(Dataset excerpts)
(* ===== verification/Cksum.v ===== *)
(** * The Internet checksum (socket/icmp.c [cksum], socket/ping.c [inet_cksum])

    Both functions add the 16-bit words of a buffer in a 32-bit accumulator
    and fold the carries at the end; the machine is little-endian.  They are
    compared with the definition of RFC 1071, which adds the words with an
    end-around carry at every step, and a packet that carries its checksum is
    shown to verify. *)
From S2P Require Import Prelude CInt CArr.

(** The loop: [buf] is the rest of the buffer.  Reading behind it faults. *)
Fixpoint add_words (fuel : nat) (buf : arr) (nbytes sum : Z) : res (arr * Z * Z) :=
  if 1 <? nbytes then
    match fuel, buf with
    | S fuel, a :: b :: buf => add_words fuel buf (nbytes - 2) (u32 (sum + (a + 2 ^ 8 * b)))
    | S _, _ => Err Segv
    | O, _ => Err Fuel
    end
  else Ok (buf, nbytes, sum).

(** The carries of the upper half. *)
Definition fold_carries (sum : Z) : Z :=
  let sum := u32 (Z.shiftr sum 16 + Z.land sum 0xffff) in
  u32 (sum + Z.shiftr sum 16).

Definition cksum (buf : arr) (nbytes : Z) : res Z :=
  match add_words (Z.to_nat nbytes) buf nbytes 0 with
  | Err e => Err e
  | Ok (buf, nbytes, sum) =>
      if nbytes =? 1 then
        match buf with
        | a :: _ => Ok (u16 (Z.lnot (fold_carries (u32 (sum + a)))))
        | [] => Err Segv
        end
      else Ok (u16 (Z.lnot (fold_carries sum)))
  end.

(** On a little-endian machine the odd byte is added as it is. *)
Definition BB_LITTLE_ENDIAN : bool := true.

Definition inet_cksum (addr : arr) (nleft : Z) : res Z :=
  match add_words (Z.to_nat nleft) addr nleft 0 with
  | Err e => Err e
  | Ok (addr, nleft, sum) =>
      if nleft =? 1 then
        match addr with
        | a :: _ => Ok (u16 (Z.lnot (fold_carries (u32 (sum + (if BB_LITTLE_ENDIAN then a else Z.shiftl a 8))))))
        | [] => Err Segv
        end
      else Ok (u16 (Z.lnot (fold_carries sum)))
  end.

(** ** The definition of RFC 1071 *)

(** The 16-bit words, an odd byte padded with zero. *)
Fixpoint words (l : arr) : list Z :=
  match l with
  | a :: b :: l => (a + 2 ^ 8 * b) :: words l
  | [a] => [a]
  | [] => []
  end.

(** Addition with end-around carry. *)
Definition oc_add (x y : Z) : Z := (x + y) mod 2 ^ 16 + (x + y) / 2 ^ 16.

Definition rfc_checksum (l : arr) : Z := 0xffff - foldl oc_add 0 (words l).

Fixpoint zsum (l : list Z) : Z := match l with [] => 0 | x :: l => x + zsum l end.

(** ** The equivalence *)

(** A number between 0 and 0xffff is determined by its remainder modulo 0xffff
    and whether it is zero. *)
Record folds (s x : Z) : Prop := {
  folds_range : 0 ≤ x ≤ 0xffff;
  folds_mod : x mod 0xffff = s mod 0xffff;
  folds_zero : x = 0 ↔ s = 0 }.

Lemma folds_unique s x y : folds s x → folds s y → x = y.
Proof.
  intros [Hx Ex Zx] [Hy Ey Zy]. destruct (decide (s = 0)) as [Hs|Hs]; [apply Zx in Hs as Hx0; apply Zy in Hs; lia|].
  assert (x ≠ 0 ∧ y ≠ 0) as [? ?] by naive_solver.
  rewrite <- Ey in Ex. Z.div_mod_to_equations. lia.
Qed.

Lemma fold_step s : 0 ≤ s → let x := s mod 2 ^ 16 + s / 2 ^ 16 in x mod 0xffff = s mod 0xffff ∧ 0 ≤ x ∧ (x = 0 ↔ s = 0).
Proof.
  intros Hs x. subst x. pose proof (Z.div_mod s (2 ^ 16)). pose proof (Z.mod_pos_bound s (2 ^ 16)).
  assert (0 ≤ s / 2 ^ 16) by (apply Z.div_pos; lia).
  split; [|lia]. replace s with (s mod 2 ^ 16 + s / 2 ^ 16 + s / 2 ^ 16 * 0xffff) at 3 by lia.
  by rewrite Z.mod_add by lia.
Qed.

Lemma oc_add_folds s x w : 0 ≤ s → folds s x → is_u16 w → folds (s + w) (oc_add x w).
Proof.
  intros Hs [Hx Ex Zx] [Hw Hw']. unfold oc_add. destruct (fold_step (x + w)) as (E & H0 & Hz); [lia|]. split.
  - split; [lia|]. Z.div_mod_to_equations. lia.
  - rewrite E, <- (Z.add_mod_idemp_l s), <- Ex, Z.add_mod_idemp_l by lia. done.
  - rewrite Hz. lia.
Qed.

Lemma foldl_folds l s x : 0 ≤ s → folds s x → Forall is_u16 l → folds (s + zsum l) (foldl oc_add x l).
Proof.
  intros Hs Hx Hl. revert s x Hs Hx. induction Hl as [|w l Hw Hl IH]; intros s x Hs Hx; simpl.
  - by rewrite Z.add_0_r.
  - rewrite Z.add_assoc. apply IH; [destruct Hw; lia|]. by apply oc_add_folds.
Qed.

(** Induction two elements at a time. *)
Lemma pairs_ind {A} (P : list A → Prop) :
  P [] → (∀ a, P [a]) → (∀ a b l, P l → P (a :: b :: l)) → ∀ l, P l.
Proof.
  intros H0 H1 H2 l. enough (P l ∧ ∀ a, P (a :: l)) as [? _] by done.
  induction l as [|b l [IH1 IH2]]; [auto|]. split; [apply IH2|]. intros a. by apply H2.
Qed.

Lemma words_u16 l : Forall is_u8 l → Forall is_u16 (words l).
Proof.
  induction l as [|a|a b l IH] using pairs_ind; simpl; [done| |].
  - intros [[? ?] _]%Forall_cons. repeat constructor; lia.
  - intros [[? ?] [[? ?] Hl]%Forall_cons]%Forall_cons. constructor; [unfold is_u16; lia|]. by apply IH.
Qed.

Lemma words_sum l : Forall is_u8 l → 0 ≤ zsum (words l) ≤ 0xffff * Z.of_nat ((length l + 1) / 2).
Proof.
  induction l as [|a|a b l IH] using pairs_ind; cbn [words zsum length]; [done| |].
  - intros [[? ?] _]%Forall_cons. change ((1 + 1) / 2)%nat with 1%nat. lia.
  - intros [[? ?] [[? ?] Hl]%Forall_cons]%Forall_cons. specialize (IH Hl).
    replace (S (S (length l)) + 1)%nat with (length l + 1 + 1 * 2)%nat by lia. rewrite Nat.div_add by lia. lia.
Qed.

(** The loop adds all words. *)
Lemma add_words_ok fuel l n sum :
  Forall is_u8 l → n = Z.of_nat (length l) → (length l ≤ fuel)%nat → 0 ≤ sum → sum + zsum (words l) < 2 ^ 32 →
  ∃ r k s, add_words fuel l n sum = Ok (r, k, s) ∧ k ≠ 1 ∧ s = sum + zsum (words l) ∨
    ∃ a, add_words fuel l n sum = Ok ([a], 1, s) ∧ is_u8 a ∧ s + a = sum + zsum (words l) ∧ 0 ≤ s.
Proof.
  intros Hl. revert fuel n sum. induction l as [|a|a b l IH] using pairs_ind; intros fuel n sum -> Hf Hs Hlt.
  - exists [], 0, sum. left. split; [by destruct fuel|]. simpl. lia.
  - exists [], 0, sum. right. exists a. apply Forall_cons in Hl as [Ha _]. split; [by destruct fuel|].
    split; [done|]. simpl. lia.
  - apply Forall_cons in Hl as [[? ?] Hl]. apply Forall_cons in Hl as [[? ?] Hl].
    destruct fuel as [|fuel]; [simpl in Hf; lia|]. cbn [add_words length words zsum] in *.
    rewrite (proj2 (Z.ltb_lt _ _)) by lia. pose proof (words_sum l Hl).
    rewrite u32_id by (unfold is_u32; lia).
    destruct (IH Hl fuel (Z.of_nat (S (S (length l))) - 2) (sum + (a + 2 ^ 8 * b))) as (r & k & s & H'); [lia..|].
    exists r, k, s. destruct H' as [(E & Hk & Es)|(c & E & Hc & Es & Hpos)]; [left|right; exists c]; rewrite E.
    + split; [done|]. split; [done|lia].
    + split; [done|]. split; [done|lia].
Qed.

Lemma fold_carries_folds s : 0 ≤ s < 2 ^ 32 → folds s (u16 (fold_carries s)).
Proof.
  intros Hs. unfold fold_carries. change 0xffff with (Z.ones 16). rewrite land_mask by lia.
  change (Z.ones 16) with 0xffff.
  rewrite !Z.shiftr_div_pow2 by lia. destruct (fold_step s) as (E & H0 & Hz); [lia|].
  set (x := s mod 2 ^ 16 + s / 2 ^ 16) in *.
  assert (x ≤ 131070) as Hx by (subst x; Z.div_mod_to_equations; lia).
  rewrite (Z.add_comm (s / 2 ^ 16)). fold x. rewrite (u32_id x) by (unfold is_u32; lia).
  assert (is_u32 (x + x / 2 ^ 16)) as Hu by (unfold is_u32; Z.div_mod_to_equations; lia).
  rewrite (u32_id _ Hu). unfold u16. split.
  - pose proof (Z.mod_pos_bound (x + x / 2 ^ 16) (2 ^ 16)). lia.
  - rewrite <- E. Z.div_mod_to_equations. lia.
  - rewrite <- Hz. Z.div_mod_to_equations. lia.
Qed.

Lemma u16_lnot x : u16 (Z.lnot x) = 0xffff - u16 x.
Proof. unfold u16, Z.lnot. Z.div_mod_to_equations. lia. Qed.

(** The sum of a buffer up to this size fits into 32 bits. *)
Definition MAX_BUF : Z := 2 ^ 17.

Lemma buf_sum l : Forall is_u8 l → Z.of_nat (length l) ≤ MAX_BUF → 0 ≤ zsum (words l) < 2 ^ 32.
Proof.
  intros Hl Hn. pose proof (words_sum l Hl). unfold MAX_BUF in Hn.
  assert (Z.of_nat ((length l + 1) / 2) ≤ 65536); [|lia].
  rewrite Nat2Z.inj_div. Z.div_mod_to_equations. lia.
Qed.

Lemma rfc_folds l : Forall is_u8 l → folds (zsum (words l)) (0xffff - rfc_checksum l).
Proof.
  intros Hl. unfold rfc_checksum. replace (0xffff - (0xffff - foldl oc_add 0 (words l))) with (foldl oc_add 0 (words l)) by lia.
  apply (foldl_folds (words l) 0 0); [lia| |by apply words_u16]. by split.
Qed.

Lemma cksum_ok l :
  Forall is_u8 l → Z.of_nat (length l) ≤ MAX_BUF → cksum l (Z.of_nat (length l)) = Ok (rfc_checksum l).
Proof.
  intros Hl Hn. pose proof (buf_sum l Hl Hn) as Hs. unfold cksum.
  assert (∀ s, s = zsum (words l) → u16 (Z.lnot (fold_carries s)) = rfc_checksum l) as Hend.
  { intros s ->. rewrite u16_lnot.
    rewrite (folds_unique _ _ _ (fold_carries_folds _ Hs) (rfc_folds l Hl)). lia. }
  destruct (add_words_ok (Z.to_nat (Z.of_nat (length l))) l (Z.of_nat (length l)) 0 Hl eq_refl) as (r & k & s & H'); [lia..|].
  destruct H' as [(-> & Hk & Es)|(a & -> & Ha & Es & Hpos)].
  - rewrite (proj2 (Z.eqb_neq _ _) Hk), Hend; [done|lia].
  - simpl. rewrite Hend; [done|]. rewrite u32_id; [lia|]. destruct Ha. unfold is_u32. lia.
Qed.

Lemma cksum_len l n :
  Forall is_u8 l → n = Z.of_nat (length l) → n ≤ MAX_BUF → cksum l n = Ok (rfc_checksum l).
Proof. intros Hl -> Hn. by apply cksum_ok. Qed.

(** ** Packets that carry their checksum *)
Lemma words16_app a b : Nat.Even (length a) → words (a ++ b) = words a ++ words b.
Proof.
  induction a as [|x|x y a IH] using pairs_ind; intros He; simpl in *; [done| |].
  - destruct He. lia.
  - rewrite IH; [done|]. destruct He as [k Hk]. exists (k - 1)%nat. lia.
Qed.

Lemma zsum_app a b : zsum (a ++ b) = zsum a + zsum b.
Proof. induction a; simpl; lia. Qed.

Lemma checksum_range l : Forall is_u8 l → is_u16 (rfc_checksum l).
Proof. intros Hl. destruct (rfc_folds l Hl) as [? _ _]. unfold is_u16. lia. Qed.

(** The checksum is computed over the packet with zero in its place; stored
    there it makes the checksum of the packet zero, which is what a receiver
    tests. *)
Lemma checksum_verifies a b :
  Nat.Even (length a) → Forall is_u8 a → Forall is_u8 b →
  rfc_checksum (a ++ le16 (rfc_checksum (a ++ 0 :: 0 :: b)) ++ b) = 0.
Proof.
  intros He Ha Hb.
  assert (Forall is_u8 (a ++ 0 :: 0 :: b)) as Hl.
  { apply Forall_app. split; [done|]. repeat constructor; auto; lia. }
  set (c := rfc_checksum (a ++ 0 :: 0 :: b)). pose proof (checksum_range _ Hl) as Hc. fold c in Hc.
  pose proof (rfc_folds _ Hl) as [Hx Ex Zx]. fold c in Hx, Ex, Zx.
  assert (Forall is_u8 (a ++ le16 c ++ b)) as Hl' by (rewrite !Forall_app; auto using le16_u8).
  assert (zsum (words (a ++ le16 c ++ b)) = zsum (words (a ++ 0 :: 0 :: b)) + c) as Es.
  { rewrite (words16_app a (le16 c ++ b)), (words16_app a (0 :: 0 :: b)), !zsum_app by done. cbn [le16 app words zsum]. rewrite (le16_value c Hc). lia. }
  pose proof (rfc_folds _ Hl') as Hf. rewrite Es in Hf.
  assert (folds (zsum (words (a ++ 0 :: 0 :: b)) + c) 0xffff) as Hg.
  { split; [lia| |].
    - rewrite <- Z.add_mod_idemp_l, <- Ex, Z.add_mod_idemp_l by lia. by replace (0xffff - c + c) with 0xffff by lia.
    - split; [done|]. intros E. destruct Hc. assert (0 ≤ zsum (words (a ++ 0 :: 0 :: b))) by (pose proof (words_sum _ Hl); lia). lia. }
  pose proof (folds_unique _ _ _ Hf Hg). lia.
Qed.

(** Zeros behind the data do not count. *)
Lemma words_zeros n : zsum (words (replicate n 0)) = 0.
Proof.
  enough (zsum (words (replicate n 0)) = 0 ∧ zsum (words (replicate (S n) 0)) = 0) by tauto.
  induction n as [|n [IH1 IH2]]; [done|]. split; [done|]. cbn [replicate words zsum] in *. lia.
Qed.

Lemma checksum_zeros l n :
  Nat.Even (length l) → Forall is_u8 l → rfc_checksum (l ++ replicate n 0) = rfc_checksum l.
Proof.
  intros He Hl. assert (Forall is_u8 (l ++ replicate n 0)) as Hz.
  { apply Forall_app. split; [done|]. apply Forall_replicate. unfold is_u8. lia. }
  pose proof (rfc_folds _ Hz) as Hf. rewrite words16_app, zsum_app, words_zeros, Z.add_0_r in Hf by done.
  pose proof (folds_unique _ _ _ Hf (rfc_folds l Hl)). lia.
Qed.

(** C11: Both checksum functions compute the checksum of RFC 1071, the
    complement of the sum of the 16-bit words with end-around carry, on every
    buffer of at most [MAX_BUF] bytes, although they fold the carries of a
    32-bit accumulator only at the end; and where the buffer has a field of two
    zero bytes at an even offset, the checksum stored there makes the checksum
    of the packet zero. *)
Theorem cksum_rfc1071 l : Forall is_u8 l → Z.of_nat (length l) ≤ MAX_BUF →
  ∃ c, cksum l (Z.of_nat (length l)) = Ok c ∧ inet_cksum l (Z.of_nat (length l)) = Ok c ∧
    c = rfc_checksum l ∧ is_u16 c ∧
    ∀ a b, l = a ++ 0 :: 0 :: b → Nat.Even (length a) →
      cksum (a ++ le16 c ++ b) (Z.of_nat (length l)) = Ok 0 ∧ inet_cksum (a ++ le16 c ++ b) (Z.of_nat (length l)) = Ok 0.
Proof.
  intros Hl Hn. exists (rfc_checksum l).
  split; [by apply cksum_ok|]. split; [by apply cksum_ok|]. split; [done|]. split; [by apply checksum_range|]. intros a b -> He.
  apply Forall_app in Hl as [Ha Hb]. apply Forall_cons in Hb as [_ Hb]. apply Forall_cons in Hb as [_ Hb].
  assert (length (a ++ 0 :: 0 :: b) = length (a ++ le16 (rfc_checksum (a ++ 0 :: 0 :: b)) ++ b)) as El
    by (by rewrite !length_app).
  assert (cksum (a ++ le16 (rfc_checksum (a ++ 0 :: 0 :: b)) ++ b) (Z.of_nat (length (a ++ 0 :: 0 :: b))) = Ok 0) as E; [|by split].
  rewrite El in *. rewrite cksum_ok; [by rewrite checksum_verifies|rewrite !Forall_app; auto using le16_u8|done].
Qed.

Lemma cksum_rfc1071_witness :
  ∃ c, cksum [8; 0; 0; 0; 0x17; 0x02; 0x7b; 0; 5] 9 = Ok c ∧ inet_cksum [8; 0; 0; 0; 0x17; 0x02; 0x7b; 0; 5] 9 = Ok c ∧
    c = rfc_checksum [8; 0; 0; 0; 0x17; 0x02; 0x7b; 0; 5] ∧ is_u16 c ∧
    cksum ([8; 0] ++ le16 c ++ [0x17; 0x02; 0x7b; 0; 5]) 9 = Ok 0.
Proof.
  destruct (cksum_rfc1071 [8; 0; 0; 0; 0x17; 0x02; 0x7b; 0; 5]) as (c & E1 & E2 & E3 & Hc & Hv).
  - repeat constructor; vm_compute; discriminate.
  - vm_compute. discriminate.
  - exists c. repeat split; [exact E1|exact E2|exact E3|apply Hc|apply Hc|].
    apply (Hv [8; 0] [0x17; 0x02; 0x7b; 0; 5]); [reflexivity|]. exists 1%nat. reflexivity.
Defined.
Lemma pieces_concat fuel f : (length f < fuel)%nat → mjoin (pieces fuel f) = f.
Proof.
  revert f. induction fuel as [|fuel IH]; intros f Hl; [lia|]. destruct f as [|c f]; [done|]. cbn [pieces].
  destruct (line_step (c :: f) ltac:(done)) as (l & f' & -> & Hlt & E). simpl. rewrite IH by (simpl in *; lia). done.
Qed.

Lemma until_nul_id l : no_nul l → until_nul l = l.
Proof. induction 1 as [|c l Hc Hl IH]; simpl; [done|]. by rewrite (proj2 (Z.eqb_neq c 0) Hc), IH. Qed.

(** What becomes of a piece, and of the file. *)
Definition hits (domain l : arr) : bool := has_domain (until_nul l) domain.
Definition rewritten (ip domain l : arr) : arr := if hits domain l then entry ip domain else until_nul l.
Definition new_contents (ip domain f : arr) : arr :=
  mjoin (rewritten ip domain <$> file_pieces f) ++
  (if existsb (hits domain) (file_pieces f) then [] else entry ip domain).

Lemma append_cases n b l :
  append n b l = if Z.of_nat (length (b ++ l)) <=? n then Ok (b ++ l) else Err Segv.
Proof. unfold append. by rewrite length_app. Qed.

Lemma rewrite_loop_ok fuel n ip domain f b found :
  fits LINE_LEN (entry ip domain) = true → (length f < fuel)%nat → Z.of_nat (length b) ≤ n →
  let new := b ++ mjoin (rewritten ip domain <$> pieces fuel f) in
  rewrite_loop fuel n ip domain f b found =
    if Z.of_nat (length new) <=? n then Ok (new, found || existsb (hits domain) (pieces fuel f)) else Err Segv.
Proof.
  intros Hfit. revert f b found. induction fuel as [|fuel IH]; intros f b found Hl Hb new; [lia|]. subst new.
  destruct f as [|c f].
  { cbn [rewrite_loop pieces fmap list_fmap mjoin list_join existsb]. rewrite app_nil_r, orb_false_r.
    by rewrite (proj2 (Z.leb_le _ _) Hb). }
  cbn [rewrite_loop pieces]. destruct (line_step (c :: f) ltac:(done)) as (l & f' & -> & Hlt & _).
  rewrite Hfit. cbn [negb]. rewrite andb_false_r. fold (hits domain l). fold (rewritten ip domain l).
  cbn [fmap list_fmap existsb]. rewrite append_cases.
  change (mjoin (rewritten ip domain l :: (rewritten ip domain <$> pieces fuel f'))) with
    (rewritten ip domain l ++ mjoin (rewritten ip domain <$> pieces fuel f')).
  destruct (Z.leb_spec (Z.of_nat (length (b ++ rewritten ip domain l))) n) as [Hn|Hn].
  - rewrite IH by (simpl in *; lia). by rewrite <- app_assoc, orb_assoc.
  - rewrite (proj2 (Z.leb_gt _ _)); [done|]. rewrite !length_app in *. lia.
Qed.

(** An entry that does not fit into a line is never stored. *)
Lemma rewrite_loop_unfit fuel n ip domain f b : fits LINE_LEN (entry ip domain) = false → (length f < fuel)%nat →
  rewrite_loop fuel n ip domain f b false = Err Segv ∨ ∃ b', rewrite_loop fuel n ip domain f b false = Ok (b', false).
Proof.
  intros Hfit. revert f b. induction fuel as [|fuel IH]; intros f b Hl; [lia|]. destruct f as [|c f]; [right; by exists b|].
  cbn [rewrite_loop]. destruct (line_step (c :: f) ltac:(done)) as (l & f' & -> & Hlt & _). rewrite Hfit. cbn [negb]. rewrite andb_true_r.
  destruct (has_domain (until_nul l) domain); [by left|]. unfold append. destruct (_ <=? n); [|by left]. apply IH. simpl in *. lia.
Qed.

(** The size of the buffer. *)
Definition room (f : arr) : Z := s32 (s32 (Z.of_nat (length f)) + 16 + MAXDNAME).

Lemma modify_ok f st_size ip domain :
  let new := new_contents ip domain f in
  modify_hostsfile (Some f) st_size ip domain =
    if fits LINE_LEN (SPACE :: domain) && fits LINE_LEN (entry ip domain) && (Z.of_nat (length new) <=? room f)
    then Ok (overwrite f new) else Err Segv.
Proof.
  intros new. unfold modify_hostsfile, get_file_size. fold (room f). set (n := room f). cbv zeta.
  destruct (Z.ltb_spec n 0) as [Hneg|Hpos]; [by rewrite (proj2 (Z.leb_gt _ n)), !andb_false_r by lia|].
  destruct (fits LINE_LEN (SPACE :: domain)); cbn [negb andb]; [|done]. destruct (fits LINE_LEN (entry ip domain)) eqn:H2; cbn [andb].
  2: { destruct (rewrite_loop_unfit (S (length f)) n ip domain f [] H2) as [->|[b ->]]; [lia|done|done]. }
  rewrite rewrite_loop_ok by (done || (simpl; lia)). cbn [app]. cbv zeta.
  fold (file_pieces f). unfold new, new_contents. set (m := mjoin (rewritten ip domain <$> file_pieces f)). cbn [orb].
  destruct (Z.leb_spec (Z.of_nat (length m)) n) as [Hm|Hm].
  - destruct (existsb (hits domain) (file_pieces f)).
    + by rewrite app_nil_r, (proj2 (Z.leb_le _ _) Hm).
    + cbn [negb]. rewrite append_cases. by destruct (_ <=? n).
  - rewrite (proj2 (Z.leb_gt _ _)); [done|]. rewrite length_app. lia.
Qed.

• **TASK DIRECTIONS**:
Please, from the entries above, set down exactly the lines from the one containing "then Ok (overwrite f new) else Err Segv." through the one containing "destruct (Z.ltb_spec n", and only those.

• **WRITTEN RESPONSE**:
    then Ok (overwrite f new) else Err Segv.
Proof.
  intros new. unfold modify_hostsfile, get_file_size. fold (room f). set (n := room f). cbv zeta.
  destruct (Z.ltb_spec n 0) as [Hneg|Hpos]; [by rewrite (proj2 (Z.leb_gt _ n)), !andb_false_r by lia|].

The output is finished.